- EXERCISE GOAL:
Would you please copy the part of the material below that opens with the line containing "(** [ClientHelloID]; [Seed]" and closes with the line containing "Definition helloRandomized : string"? Copy it exactly, and only it.

- DATA FOR THE TASK:

(* ===== verification/Marshal.v ===== *)
(** * Marshalling the ClientHello

    Models [MarshalClientHelloNoECH] of u_conn.go: the extensions of the
    connection are measured, the padding extension is adjusted, and the hello is
    written through a [bufio.Writer] whose buffer has exactly the expected size,
    each extension writing itself into what is left of the buffer.

    [Ext] is the sum of the types that implement the interface [TLSExtension];
    measuring and reading an extension may change it, so both return it.

    bufio.Writer and bytes.Buffer are written out as far as they are used: the
    writer flushes when its buffer is full, and when it is empty it hands the
    reader to the [bytes.Buffer], which offers its spare capacity; that
    capacity is an argument ([spare]). *)

From S2P Require Import Prelude Cryptobyte Common Config Negotiation Codec Buffer Names Quic Messages Ticket ClientHello Public Extensions PreSharedKey ECH GreaseECH.

(** ** bufio.Writer over a bytes.Buffer *)

Module bufio.
Record writer := Mk { buf : bytes; n : Z; out : bytes }.

Definition Available (w : writer) : Z := len w.(buf) - w.(n).
Definition Flush (w : writer) : writer := Mk w.(buf) 0 (w.(out) ++ take (Z.to_nat w.(n)) w.(buf)).
Definition NewWriterSize (size : Z) : writer :=
  Mk (replicate (Z.to_nat (if size <=? 0 then 4096 else size)) x00) 0 [].

(** [n += copy(b.buf[b.n:], p)] *)
Definition buffer (p : bytes) (w : writer) : writer :=
  let k := Z.to_nat w.(n) in
  let p := take (Z.to_nat (Available w)) p in
  Mk (take k w.(buf) ++ p ++ drop (k + length p) w.(buf)) (w.(n) + len p) w.(out).

(** [Write]; a write that does not fit fills the buffer and flushes it, and what
    is left either fits or goes to the underlying buffer directly. *)
Definition Write (p : bytes) (w : writer) : writer :=
  let direct p w :=
    if Available w <? len p then Mk w.(buf) w.(n) (w.(out) ++ p) else buffer p w in
  if Available w <? len p then
    if w.(n) =? 0 then direct p w
    else direct (drop (Z.to_nat (Available w)) p) (Flush (buffer p w))
  else buffer p w.
(** A cookie spliced into a hello anywhere in the range [cookieSpliceRange] gives
    comes after the leading run and before the trailing run of GREASE, padding and
    pre_shared_key extensions, and the range is as wide as that allows. *)
Theorem cookie_after_leading_run exts cookie p :
  Exists (fun e => positionInvariantExtension e = false) exts ->
  let '(lo, hi) := cookieSpliceRange positionInvariantExtension exts in
  (lo <= p <= hi)%nat ->
  exists lead mid mid' trail, exts = lead ++ mid ++ mid' ++ trail /\
    take p exts ++ cookie :: drop p exts = lead ++ mid ++ cookie :: mid' ++ trail /\
    Forall (fun e => positionInvariantExtension e = true) (lead ++ trail) /\
    length lead = lo /\ length trail = (length exts - hi)%nat /\
    (exists e rest, mid ++ mid' = e :: rest /\ positionInvariantExtension e = false) /\
    (exists e rest, mid ++ mid' = rest ++ [e] /\ positionInvariantExtension e = false).
Proof.
  intros Hex. pose proof (splice_range positionInvariantExtension exts Hex) as H.
  destruct (cookieSpliceRange positionInvariantExtension exts) as [lo hi].
  destruct H as (Hlh & Hp & (a & Ha & Hap) & b & Hb & Hbp). intros Hlp.
  set (m := take (hi - lo) (drop lo exts)).
  assert (Hm : exts = take lo exts ++ m ++ drop hi exts).
  { unfold m. rewrite <- (take_drop lo exts) at 1. f_equal. rewrite <- (take_drop (hi - lo) (drop lo exts)) at 1.
    f_equal. rewrite drop_drop. f_equal. lia. }
  assert (Hlm : length m = (hi - lo)%nat) by (unfold m; rewrite length_take, length_drop; lia).
  assert (Hlo : length (take lo exts) = lo) by (rewrite length_take; lia).
  exists (take lo exts), (take (p - lo) m), (drop (p - lo) m), (drop hi exts).
  rewrite (app_assoc (take _ m)), (take_drop (p - lo) m). split_and!; [done| |done|done|by rewrite length_drop| |].
  - rewrite Hm at 1 2. rewrite take_app_ge, drop_app_ge, Hlo by lia.
    rewrite take_app_le, drop_app_le by lia. by rewrite <- !app_assoc.
  - assert (H0 : m !! 0%nat = Some a). { unfold m. rewrite lookup_take_lt, lookup_drop, Nat.add_0_r by lia. done. }
    destruct m as [|x m']; [done|]. injection H0 as ->. by exists a, m'.
  - assert (H0 : last m = Some b).
    { rewrite last_lookup, Hlm. unfold m. rewrite lookup_take_lt, lookup_drop by lia. rewrite <- Hb. f_equal. lia. }
    apply last_Some in H0 as [m' ->]. by exists b, m'.
Qed.
End ShuffleTheorems.

(** * Witnesses *)

Definition example_order : list (Ext plain_x509) :=
  [UtlsGREASE (UtlsGREASEExtension.Mk 0 []); SCT SCTExtension.Mk; ExtendedMasterSecret ExtendedMasterSecretExtension.Mk;
   UtlsGREASE (UtlsGREASEExtension.Mk 0 []); StatusRequest StatusRequestExtension.Mk; UtlsPreSharedKey example_psk].
Definition example_other_order : list (Ext plain_x509) :=
  [UtlsGREASE (UtlsGREASEExtension.Mk 0 []); StatusRequest StatusRequestExtension.Mk; SCT SCTExtension.Mk;
   UtlsGREASE (UtlsGREASEExtension.Mk 0 []); ExtendedMasterSecret ExtendedMasterSecretExtension.Mk; UtlsPreSharedKey example_psk].

Lemma example_reorders : reorders positionInvariantExtension example_order example_other_order.
Proof.
  apply (refill_reorders positionInvariantExtension example_order
    [StatusRequest StatusRequestExtension.Mk; SCT SCTExtension.Mk; ExtendedMasterSecret ExtendedMasterSecretExtension.Mk]).
  cbn. by rewrite (Permutation_cons_append [SCT _; _]).
Qed.

Lemma shuffle_keeps_pinned_witness :
  exists out, ShuffleChromeTLSExtensions (fun _ => 0%nat) example_order = Ret out /\
    reorders positionInvariantExtension example_order out.
Proof. apply (shuffle_keeps_pinned (fun _ => 0%nat) example_order). intros i. lia. Defined.

Lemma shuffle_bijective_witness :
  exists draw, ShuffleChromeTLSExtensions draw example_order = Ret example_other_order.
Proof.
  destruct (shuffle_bijective example_order example_other_order) as (draw & _ & H & _).
  - cbn. repeat constructor; set_unfold; intuition discriminate.
  - exact example_reorders.
  - exists draw. exact H.
Defined.
(* ===== verification/Parrots.v ===== *)
(** * The ClientHello of each client

    Models the specifications of u_parrots.go ([utlsIdToSpec]) with the
    identifiers of u_common.go that select them, [UTLSIdToSpec],
    [UTLSIdToSpecWithSeed] and [permutesExtensions].

    A specification is a value here; its extensions become objects of a
    connection when it is applied.  The randomness a specification uses when it
    is made (the order of shuffled extensions, what a GREASE Encrypted
    ClientHello draws later) is an argument. *)

From S2P Require Import Prelude Common Config Negotiation Buffer KeySchedule Quic Ticket Public Extensions PreSharedKey GreaseECH Marshal Shuffle.

(** ** Specifications and identifiers *)

(** [ClientHelloSpec], over the type of its extensions.  [GetSessionID] is a
    function of a ticket. *)
Module ClientHelloSpec.
Record t {E : Type} := Mk {
  CipherSuites : list Z;
  CompressionMethods : bytes;
  Extensions : list E;
  TLSVersMin : Z;
  TLSVersMax : Z;
  GetSessionID : option (bytes -> bytes);
  GREASESeed : list Z
}.
#[global] Arguments t _ : clear implicits.
Definition set_Extensions {E E'} (v : list E') (s : t E) : t E' :=
  Mk E' s.(CipherSuites) s.(CompressionMethods) v s.(TLSVersMin) s.(TLSVersMax) s.(GetSessionID) s.(GREASESeed).
#[global] Arguments Mk {E}.
End ClientHelloSpec.

(** [ClientHelloID]; [Seed] and [Weights] are pointers, compared by address. *)
Module ClientHelloID.
Record t := Mk { Client : string; Version : string; Seed : option nat; Weights : option nat }.
End ClientHelloID.

#[export] Instance ClientHelloID_eq_dec : EqDecision ClientHelloID.t.
Proof. solve_decision. Defined.

Definition helloGolang : string := "Golang".
Definition helloRandomized : string := "Randomized".
Definition helloRandomizedALPN : string := "Randomized-ALPN".
Definition helloRandomizedNoALPN : string := "Randomized-NoALPN".
Definition helloCustom : string := "Custom".
Definition helloFirefox : string := "Firefox".
Definition helloChrome : string := "Chrome".
Definition helloIOS : string := "iOS".
Definition helloAndroid : string := "Android".
Definition helloEdge : string := "Edge".
Definition helloSafari : string := "Safari".
Definition hello360 : string := "360Browser".
Definition helloQQ : string := "QQBrowser".
Definition helloAutoVers : string := "0".
(** [for _, extType := range tlsExtensionTypes { ... }] *)
Fixpoint import_exts (rnd : nat -> capture_rand) (data : gmap string bytes) (types : list Z) (chs : @spec X) : updated :=
  match types with
  | [] => Ret (chs, None)
  | extType :: types =>
      let r := rnd (length chs.(ClientHelloSpec.Extensions)) in
      match ExtensionFromID r extType with
      | None => fail chs (Errorf "unsupported extension %d" [extType])
      | Some ext =>
          if negb (is_writer ext) then fail chs (Errorf "unsupported extension %d" [extType]) else
          match import_field extType with
          | Some (field, body) =>
              let chs := if extType =? extensionSupportedVersions then set_TLSVers 0 0 chs else chs in
              match data !! field with
              | None => fail chs (required field)
              | Some d =>
                  run b := body d in
                  run w := ext_Write r ext b in
                  match w with
                  | inl e => fail chs e
                  | inr ext => import_exts rnd data types (append_ext ext chs)
                  end
              end
          | None =>
              let ext := if extType =? utlsExtensionApplicationSettings then ApplicationSettings (ApplicationSettingsExtension.Mk [str "h2"])
                else if extType =? utlsExtensionApplicationSettingsNew then ApplicationSettingsNew (ApplicationSettingsExtensionNew.Mk [str "h2"])
                else ext in
              import_exts rnd data types (append_ext ext chs)
          end
      end
  end.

- REPLY:
(** [ClientHelloID]; [Seed] and [Weights] are pointers, compared by address. *)
Module ClientHelloID.
Record t := Mk { Client : string; Version : string; Seed : option nat; Weights : option nat }.
End ClientHelloID.

#[export] Instance ClientHelloID_eq_dec : EqDecision ClientHelloID.t.
Proof. solve_decision. Defined.

Definition helloGolang : string := "Golang".
Definition helloRandomized : string := "Randomized".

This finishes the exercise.